Ce sont les adultes qui sautillent en écoutant un biniou agonisant ou hurlent « arbitre enculé » devant des mecs en short galopant après une vessie de porc gonflé d’air, qui estiment que tout ce que tu aimes, ce sont des « conneries pour mômes ». Et que tes lectures, y compris ce bouquin sorti il y a 20 ans qui décrit un monde d’ordinateurs connectés devant lesquels les gens s’abiment, et bien ces lectures, sont vraiment des conneries pour mômes. Postez-ça sur Facebook bande de trous du cul.

On appelle ce baluchon la « sous-culture » quand on est lucide ou la « contre-culture » quand on vieillit. Et qui dit « contre-culture » dit… CONTRE. On y revient. Et c’est pour cela que j’ai un petit problème avec… Le folk metal.
Tout ça pour ça ?
Oui. Tout ça pour ça mais pas que. J’ai mis le doigt sur cette évidence : l’association même de metal et de folk est… Contre nature.
Contre.
Encore ?
Oui.
Je n’écoute pas la musique du diable pour me fader entre deux mauvais riffs tout ce dont j’ai voulu m’éloigner, tout ce que j’ai conchié pendant des années, tout ce communautarisme renfermé, cet « identitarisme » les deux pieds plantés dans la bouse, cette soit-disant célébration des racines et de la tradition.
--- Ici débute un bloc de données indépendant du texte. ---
(** * Dm-mcp: SQL access control of the Dameng MCP server

    A shallow embedding of [src/database.py]: the [SQLValidator] class
    (statement classification and the three security modes), the denial
    messages, and the [DamengDatabase] query executor with its schema
    resolver.

    Text is modelled as [string]: a Python [str] restricted to the ASCII
    range, one [ascii] per code point.  Code points beyond ASCII are
    carried as their UTF-8 bytes, of 128 and above; they occur in message
    literals and in one counterexample.  [upper], [strip], [split] and the
    regular expression classes leave these bytes alone (no case, not white
    space, not word characters). *)

From Stdlib Require Import Bool Arith ZArith List Lia.
From Stdlib Require Import Strings.Ascii Strings.String.
From Stdlib Require Import DecimalString Permutation.
Import ListNotations.

Local Open Scope string_scope.
Local Open Scope bool_scope.

(** ** Characters *)

Module Char.

Definition code (c : ascii) : nat := nat_of_ascii c.

Definition between (lo hi : nat) (c : ascii) : bool :=
  (lo <=? code c)%nat && (code c <=? hi)%nat.

(** [str.isspace] on the ASCII range: TAB, LF, VT, FF, CR, the four
    separators FS, GS, RS, US, and the blank. *)
Definition isspace (c : ascii) : bool :=
  between 9 13 c || between 28 31 c || (code c =? 32)%nat.

Definition islower (c : ascii) : bool := between 97 122 c.

(** One character of [str.upper]. *)
Definition upper (c : ascii) : ascii :=
  if islower c then ascii_of_nat (code c - 32) else c.

(** The class [\w] of [re]: letters, digits and the underscore. *)
Definition isword (c : ascii) : bool :=
  between 48 57 c || between 65 90 c || between 97 122 c
  || (code c =? 95)%nat.

End Char.

(** ** The [str] methods the validator calls *)

Module Str.

Fixpoint upper (s : string) : string :=
  match s with
  | EmptyString => EmptyString
  | String c s' => String (Char.upper c) (upper s')
  end.

Definition is_empty (s : string) : bool :=
  match s with EmptyString => true | String _ _ => false end.

Fixpoint lstrip (s : string) : string :=
  match s with
  | EmptyString => EmptyString
  | String c s' => if Char.isspace c then lstrip s' else s
  end.

Fixpoint rstrip (s : string) : string :=
  match s with
  | EmptyString => EmptyString
  | String c s' =>
      let r := rstrip s' in
      if Char.isspace c && is_empty r then EmptyString else String c r
  end.

(** [s.strip()] *)
Definition strip (s : string) : string := rstrip (lstrip s).

(** [s.split()]: the maximal runs of characters that are not white
    space, in order.  [cur] is the run being read. *)
Fixpoint split_acc (cur : string) (s : string) : list string :=
  match s with
  | EmptyString => if is_empty cur then [] else [cur]
  | String c s' =>
      if Char.isspace c
      then (if is_empty cur then split_acc EmptyString s'
            else cur :: split_acc EmptyString s')
      else split_acc (cur ++ String c EmptyString) s'
  end.

Definition split (s : string) : list string := split_acc EmptyString s.

(** [s.startswith(p)] *)
Definition startswith (s p : string) : bool := String.prefix p s.

(** [s.startswith((p1, ..., pn))] *)
Definition startswith_any (s : string) (ps : list string) : bool :=
  existsb (startswith s) ps.

(** [needle in hay] on two strings: substring test. *)
Fixpoint contains (needle hay : string) : bool :=
  String.prefix needle hay ||
  match hay with
  | EmptyString => false
  | String _ hay' => contains needle hay'
  end.

(** [x in S] for a set of strings. *)
Definition mem (x : string) (S : list string) : bool :=
  existsb (String.eqb x) S.

Fixpoint all (p : ascii -> bool) (s : string) : bool :=
  match s with
  | EmptyString => true
  | String c s' => p c && all p s'
  end.

Fixpoint last (s : string) : option ascii :=
  match s with
  | EmptyString => None
  | String c EmptyString => Some c
  | String _ s' => last s'
  end.

Definition first (s : string) : option ascii :=
  match s with EmptyString => None | String c _ => Some c end.

End Str.

(** ** The fragment of [re] used by the validator

    The seven patterns are built from literal characters, the word
    boundary [\b], and the repetitions [\s+] and [\w+]. *)

Module Re.

Inductive cclass : Type := Space | Word.

Inductive token : Type :=
| Lit (c : ascii)
| Bound
| Plus (k : cclass).

Definition regex : Type := list token.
Parce que là où certains voient une célébration de la tradition, je vois surtout du passéisme, du repli, de la mesquinerie campagnarde qui fait considérer que ceux du village d’en face ne sont pas tout à fait comme nous, du mauvais esprit qui pousse chacun, derrière sa moustiquaire, à espionner les allées et venues des voisins, de ce « bon sens paysan » qui, sous un soleil de plomb, oblige les veuves à s’habiller intégralement de noir pour le restant de leurs jours…

Mais je peux étendre mon aversion de la « plouquitude » à la sphère rock. Durant ma lointaine adolescence, pendant les années 80 donc, les gens de bon goût (ceux qui lisaient Rock & Folk et qui se régalent des Inrocks aujourd’hui), se sont passionnés pour les Pogues. Une crasseuse formation londonienne dont le chanteur, Shane Mc Gowan, un poivrot sans voix et à la dentition aussi remarquable que douteuse, était devenu le chantre de la chanson à boire, adoubé par les mêmes cons qui rient de Patrick Sébastien. Alors que Shane McGowan ou Patoche, c’est la même chose ! Totalement anti-rock quoi. Mais les Pogues étaient recommandés par Strummer, le chef des Clash. Donc hein…

Un peu plus tard c’est le rock alternatif, un autre terme pour dire « punk pas pop qui a rien compris » qui, en France, a commis l’irréparable association des guitares et de l’accordéon, du rock et de la chanson réaliste façon Piaf. Le pire représentant du genre étant probablement les Garçons Bouchers… Pfff… Laissons la Piaf dans sa cage dorée, avec tout le respect que l’on doit, non pas au patrimoine mais au talent, et oublions au plus vite François Hadji-Lazaro. Parce que là, c’est plus Patrick Sébastien, c’est Tonton Mimile en fin de mariage qui, tarin écarlate et chemise qui baille, s’empare du « mike » et revisite la franchouillardie.

Tu remarqueras que Patrick Sébastien devient une constante dans cette émission. Mais je ne vais pas revenir sur son lien avec Alestorm ou Korpiklaani hein. Tiens au passage, Korpiklaani ça veut dire « clan de la forêt ». Et pourquoi pas « tribu de ceux qui ont marché dans la grotte » ? Rien que l’idée d’écouter de pseudos vikings me brailler les bienfaits de je ne sais quel tord boyaux de rustaud sur fond de vielle à roue, j’en ai des frémissements d’horreur. J’aurais l’impression de squatter dans une ZAD, coincé entre un cracheur de feux et un putain de joueur de djembé. Et encore, ça c’est le côté sympa du folk metal. Le côté convivial. L’autre côté, la défense des traditions des visages pâles sent déjà un peu plus le moisi non ?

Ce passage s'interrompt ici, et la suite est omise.